Entertainment

Fans Of 'The Handmaid's Tale' Won't Want To Miss This Chilling 'Alias Grace' Trailer

by Amy Roberts

If you're still pining for the return of The Handmaids Tale in 2018, then a new Margaret Atwood adaption on Netflix may be just what you need to take the edge off. The trailer for Alias Grace was released on Friday, and from the looks of things, it has just as much horror, intrigue, and subtle political subtext to keep you occupied until we can check back in with Offred again. Being released as a six-part miniseries on the streaming service on Nov. 3, Alias Grace is a psychological thriller with a historical edge.

Directed by Mary Herron (American Psycho), and starring Sarah Gadan, Anna Paquin, and Zachary Levi, Alias Grace is based on the true story of Grace Marks. A poor, Irish immigrant working as a domestic servant in Upper Canada, Marks was convicted of the brutal murders of her employer, Thomas Kinnear, and his housekeeper, Nancy Montgomery, in 1843. James McDermott, a stable hand of the estate, was sentenced alongside her.

While McDermott was hanged for the crime, according to The New York Times, Marks was sentenced to life imprisonment and became one of the most notorious women of the time.
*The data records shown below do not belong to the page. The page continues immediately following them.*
(** * Per-peer metrics of the crawler: [metrics/peer.go]

    A shallow embedding of the [Peer] entity of package [metrics] and of the
    operations that mutate and export it, with the properties of its
    connection bookkeeping, its per-topic counters, its connected-time
    reconciliation and its CSV export line.

    Go values are embedded as follows.
    - [string]: a sequence of bytes, here [String.string].
    - [uint64], [int64]: [Z], every arithmetic result wrapped explicitly.
    - [float64]: the kernel's binary64 floats ([PrimFloat.float]).
    - [time.Time]: an instant on a nanosecond timeline, [Z].
    - a pointer into a [Peer] ([*MessageMetrics]): the name of the field it
      addresses.
    - a method with a pointer receiver that assigns fields: a function
      [Peer -> Peer]; one that only reads: a function from [Peer]. *)

From Stdlib Require Import ZArith Bool List String Ascii Lia.
From Stdlib Require Import DecimalString Floats.
Import ListNotations.

Local Open Scope string_scope.
Local Open Scope Z_scope.

(** ** Machine integers *)

Definition uint64 := Z.
Definition int64 := Z.

Definition wrap_uint64 (z : Z) : uint64 := z mod 2 ^ 64.

Definition wrap_int64 (z : Z) : int64 := (z + 2 ^ 63) mod 2 ^ 64 - 2 ^ 63.

Definition in_uint64 (z : Z) : Prop := 0 <= z < 2 ^ 64.

Definition in_int64 (z : Z) : Prop := - 2 ^ 63 <= z < 2 ^ 63.

(** [float64(z)] for an integer [z]: the nearest binary64, ties to even. *)
Definition float64_of_int (z : Z) : float :=
  SF2Prim (binary_normalize prec emax z 0 false).

(** ** Package [time] *)

Module time.

(** An instant, in nanoseconds from a fixed origin. *)
Definition Time := Z.

(** A [Duration] is an [int64] count of nanoseconds. *)
Definition Duration := int64.

Definition minDuration : Duration := - 2 ^ 63.
Definition maxDuration : Duration := 2 ^ 63 - 1.

(** [t.Sub(u)]: the duration [t - u], or the minimum (maximum) duration
    when the difference does not fit one. *)
Definition Sub (t u : Time) : Duration :=
  let d := t - u in
  if d <? minDuration then minDuration
  else if maxDuration <? d then maxDuration
  else d.

(** [d.Milliseconds()] is [int64(d) / 1e6]; Go's integer division
    truncates toward zero. *)
Definition Milliseconds (d : Duration) : int64 := d ÷ 1000000.

End time.

(** ** Package [strconv] *)

Module strconv.

Definition FormatBool (b : bool) : string :=
  if b then "true" else "false".

(** [FormatUint(n, 10)]. *)
Definition FormatUint (n : uint64) : string :=
  NilZero.string_of_uint (N.to_uint (Z.to_N n)).

End strconv.

(** ** Package [pgossip]: the names of the gossip topics

    The five topic constants are declared outside this package; they are
    taken as given. *)

Module pgossip.

Record Topics : Set := {
  BeaconBlock : string;
  BeaconAggregateProof : string;
  VoluntaryExit : string;
  ProposerSlashing : string;
  AttesterSlashing : string
}.

Definition all (T : Topics) : list string :=
  [BeaconBlock T; BeaconAggregateProof T; VoluntaryExit T;
   ProposerSlashing T; AttesterSlashing T].

End pgossip.

(** ** Message metrics *)

(** Modelled from the spec: the [MessageMetrics] type and its constructor
    [NewMessageMetrics] are declared in a file of package [metrics] that is
    not part of the sources at hand.  The spec gives a counter with a
    non-negative integer [Count], created zero and only incremented; the
    code reads [Count] as a [uint64]. *)
Record MessageMetrics : Set := { Count : uint64 }.

(** Modelled from the spec: [NewMessageMetrics], not part of the sources at
    hand; the spec has the counter created zero. *)
Definition NewMessageMetrics : MessageMetrics := {| Count := 0 |}.

(** Modelled from the spec: the increment of a counter, not part of the
    sources at hand; the spec has [Increment()] as the only mutator. *)
Definition Increment (m : MessageMetrics) : MessageMetrics :=
  {| Count := wrap_uint64 (Count m + 1) |}.

(** ** The [Peer] struct *)

Record Peer : Set := {
  PeerId : string;
  NodeId : string;
  UserAgent : string;
  ClientName : string;
  ClientOS : string;
  ClientVersion : string;
  Pubkey : string;
  Addrs : string;
  Ip : string;
  Country : string;
  City : string;
  Latency : float;
  ConnectedDirection : string;
  IsConnected : bool;
  Attempted : bool;
  Succeed : bool;
  Attempts : uint64;
  Error : string;
  ConnectionTimes : list time.Time;
  DisconnectionTimes : list time.Time;
  MetadataRequest : bool;
  MetadataSucceed : bool;
  LastExport : int64;
  BeaconBlock : MessageMetrics;
  BeaconAggregateProof : MessageMetrics;
  VoluntaryExit : MessageMetrics;
  ProposerSlashing : MessageMetrics;
  AttesterSlashing : MessageMetrics
}.

(** Field assignments [pm.F = v], one per field the methods assign. *)

Definition set_ConnectedDirection (v : string) (pm : Peer) : Peer :=
  {| PeerId := PeerId pm; NodeId := NodeId pm; UserAgent := UserAgent pm;
     ClientName := ClientName pm; ClientOS := ClientOS pm;
     ClientVersion := ClientVersion pm; Pubkey := Pubkey pm;
     Addrs := Addrs pm; Ip := Ip pm; Country := Country pm; City := City pm;
     Latency := Latency pm; ConnectedDirection := v;
     IsConnected := IsConnected pm; Attempted := Attempted pm;
     Succeed := Succeed pm; Attempts := Attempts pm; Error := Error pm;
     ConnectionTimes := ConnectionTimes pm;
     DisconnectionTimes := DisconnectionTimes pm;
     MetadataRequest := MetadataRequest pm;
     MetadataSucceed := MetadataSucceed pm; LastExport := LastExport pm;
     BeaconBlock := BeaconBlock pm;
     BeaconAggregateProof := BeaconAggregateProof pm;
     VoluntaryExit := VoluntaryExit pm;
     ProposerSlashing := ProposerSlashing pm;
     AttesterSlashing := AttesterSlashing pm |}.

Definition set_IsConnected (v : bool) (pm : Peer) : Peer :=
  {| PeerId := PeerId pm; NodeId := NodeId pm; UserAgent := UserAgent pm;
     ClientName := ClientName pm; ClientOS := ClientOS pm;
     ClientVersion := ClientVersion pm; Pubkey := Pubkey pm;
     Addrs := Addrs pm; Ip := Ip pm; Country := Country pm; City := City pm;
     Latency := Latency pm; ConnectedDirection := ConnectedDirection pm;
     IsConnected := v; Attempted := Attempted pm; Succeed := Succeed pm;
     Attempts := Attempts pm; Error := Error pm;
     ConnectionTimes := ConnectionTimes pm;
     DisconnectionTimes := DisconnectionTimes pm;
     MetadataRequest := MetadataRequest pm;
     MetadataSucceed := MetadataSucceed pm; LastExport := LastExport pm;
     BeaconBlock := BeaconBlock pm;
     BeaconAggregateProof := BeaconAggregateProof pm;
     VoluntaryExit := VoluntaryExit pm;
     ProposerSlashing := ProposerSlashing pm;
     AttesterSlashing := AttesterSlashing pm |}.

Definition set_Attempted (v : bool) (pm : Peer) : Peer :=
  {| PeerId := PeerId pm; NodeId := NodeId pm; UserAgent := UserAgent pm;
     ClientName := ClientName pm; ClientOS := ClientOS pm;
     ClientVersion := ClientVersion pm; Pubkey := Pubkey pm;
     Addrs := Addrs pm; Ip := Ip pm; Country := Country pm; City := City pm;
     Latency := Latency pm; ConnectedDirection := ConnectedDirection pm;
     IsConnected := IsConnected pm; Attempted := v; Succeed := Succeed pm;
     Attempts := Attempts pm; Error := Error pm;
     ConnectionTimes := ConnectionTimes pm;
     DisconnectionTimes := DisconnectionTimes pm;
     MetadataRequest := MetadataRequest pm;
     MetadataSucceed := MetadataSucceed pm; LastExport := LastExport pm;
     BeaconBlock := BeaconBlock pm;
     BeaconAggregateProof := BeaconAggregateProof pm;
     VoluntaryExit := VoluntaryExit pm;
     ProposerSlashing := ProposerSlashing pm;
     AttesterSlashing := AttesterSlashing pm |}.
Her conviction was also controversial and the topic of much debate, as people questioned whether Marks was actually involved in the murder, or was merely an unwitting accessory to it. After 30 years of imprisonment, Marks was exonerated, according to The Hollywood Reporter. And, as hinted at by the new trailer, the case was definitely a complicated one on multiple levels.

Fans of Atwood's writing will already be aware that her work is often full of thoughtful political subtext, and Alias Grace is no exception. Many of the most troubling aspects of the case, for instance — and the ones which provoked the most debate regarding Marks' potential innocence — revolved around the allure of beauty and scandal, and the assumed role of the lower classes. In the afterword of Alias Grace, Atwood wrote,

"The details were sensational: Grace Marks was uncommonly pretty and also extremely young; Kinnear's housekeeper, Nancy Montgomery, had previously given birth to an illegitimate child and was Thomas Kinnear's mistress; at her autopsy she was found to be pregnant. Grace and her fellow servant James McDermott had run away to the United States together and were assumed by the press to be lovers. The combination of sex, violence and the deplorable insubordination of the lower classes was most attractive to the journalists of the day."
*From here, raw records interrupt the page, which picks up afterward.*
(** * MaxScale cluster monitor: a shallow embedding of server/core/monitor.cc

    The development follows the layout of the source file: the ownership
    table ([ThisUnit]), the status bitmap helpers, the event classifier
    ([MonitorServer::get_event_type], [status_changed]), the permission
    check, the disk space check, the journal (write and read path) and the
    tick loop of [MonitorWorkerSimple].

    Conventions.
    - A [uint64_t] status bitmap is a [Z]; bit operations are [Z.land],
      [Z.lor], [Z.lnot] and wrap-around is written out where the source
      truncates.
    - [mxb_assert] is compiled out of release builds; the embedding is the
      release build and an assertion leaves no trace in the model.
    - Library calls (zlib, OpenSSL, the MariaDB connector, the C library's
      file functions) are either modelled by their documented behaviour or
      taken as parameters; each place says which. *)

From Stdlib Require Import ZArith Lia Bool Strings.Byte Floats.SpecFloat.
From stdpp Require Import gmap strings list.

Local Open Scope Z_scope.

(** ** Status bits

    The macros [SERVER_RUNNING], [SERVER_MAINT], ... come from
    include/maxscale/server.hh, which is not part of the sources at hand.
    Their values are parameters: each flag is one bit of the 64-bit status
    word, given by its position. *)

Class ServerBits := {
  pos_RUNNING : N;
  pos_MAINT : N;
  pos_AUTH_ERROR : N;
  pos_MASTER : N;
  pos_SLAVE : N;
  pos_DRAINING : N;
  pos_DISK_SPACE_EXHAUSTED : N;
  pos_WAS_MASTER : N;
  pos_JOINED : N
}.

Definition flag (k : N) : Z := Z.shiftl 1 (Z.of_N k).

Section StatusBits.
Context `{ServerBits}.
(** * MSF Pal alliance report generator: the aggregation and ranking engine

    A shallow embedding of [main.go]: the grouping loop of [main], the
    comparator [ByAverageTotalTeamPower.Less], the team catalog and
    [generateAverageTeamPowerByPlayerReport], followed by the properties
    the specification states about them.

    Conventions.
    - Go's [int] is the 64-bit two's complement integer of the linux/amd64
      build: a [Z] that every addition wraps ([GoInt.add]).
    - [interface{}] cells are the tagged union [Cell].
    - [map[string]T] is stdpp's [gmap string T]; a [range] over a map visits
      the entries in an unspecified order, and the loops below are shown not
      to depend on it.
    - A run-time panic (index out of range, division by zero) is [None].
    - The standard library's [sort.Sort] is taken by its documented
      contract, as a relation between the slice before and after. *)

From Stdlib Require Import ZArith Lia Ascii.
From stdpp Require Import gmap strings list fin_maps sorting pretty.

Local Open Scope Z_scope.

(** ** Go's [int] *)

Module GoInt.

Definition min_int : Z := - 2 ^ 63.
Definition max_int : Z := 2 ^ 63 - 1.

Definition in_range (z : Z) : Prop := min_int ≤ z ≤ max_int.

(** Reduction of a mathematical integer to its 64-bit representative. *)
Definition wrap (z : Z) : Z := (z + 2 ^ 63) `mod` 2 ^ 64 - 2 ^ 63.

(** [a + b] and [a += b]. *)
Definition add (a b : Z) : Z := wrap (a + b).

(** [a / b]: truncation toward zero; a zero divisor panics. *)
Definition div (a b : Z) : option Z :=
  if decide (b = 0) then None else Some (wrap (a `quot` b)).

(** The value of [total] after [for _, x := range l { total += x }]. *)
Definition sum_from (total : Z) (l : list Z) : Z := foldl add total l.

(** The mathematical sum, for comparison. *)
Definition sumZ (l : list Z) : Z := foldr Z.add 0 l.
Like The Handmaids Tale, some of the aspects of the Alias Grace story disturbingly resonate within our own current culture and society. You can see cadences of similar behavior, for instance, in the media furor surrounding Amanda Knox's murder trial, in which Knox's beauty and sexuality became as much of a talking point as the allegations against her. And being able to register those details within our own modern society make the novel of Alias Grace a distinctly thrilling yet disquieting read.

From the looks of the trailer, this adaptation of the book appears as though it may be offering just as much thoughtful commentary, both in a historical and contemporary context, as it does a gripping, tense story. And it's likely to get fans just as fired up as The Handmaid's Tale did.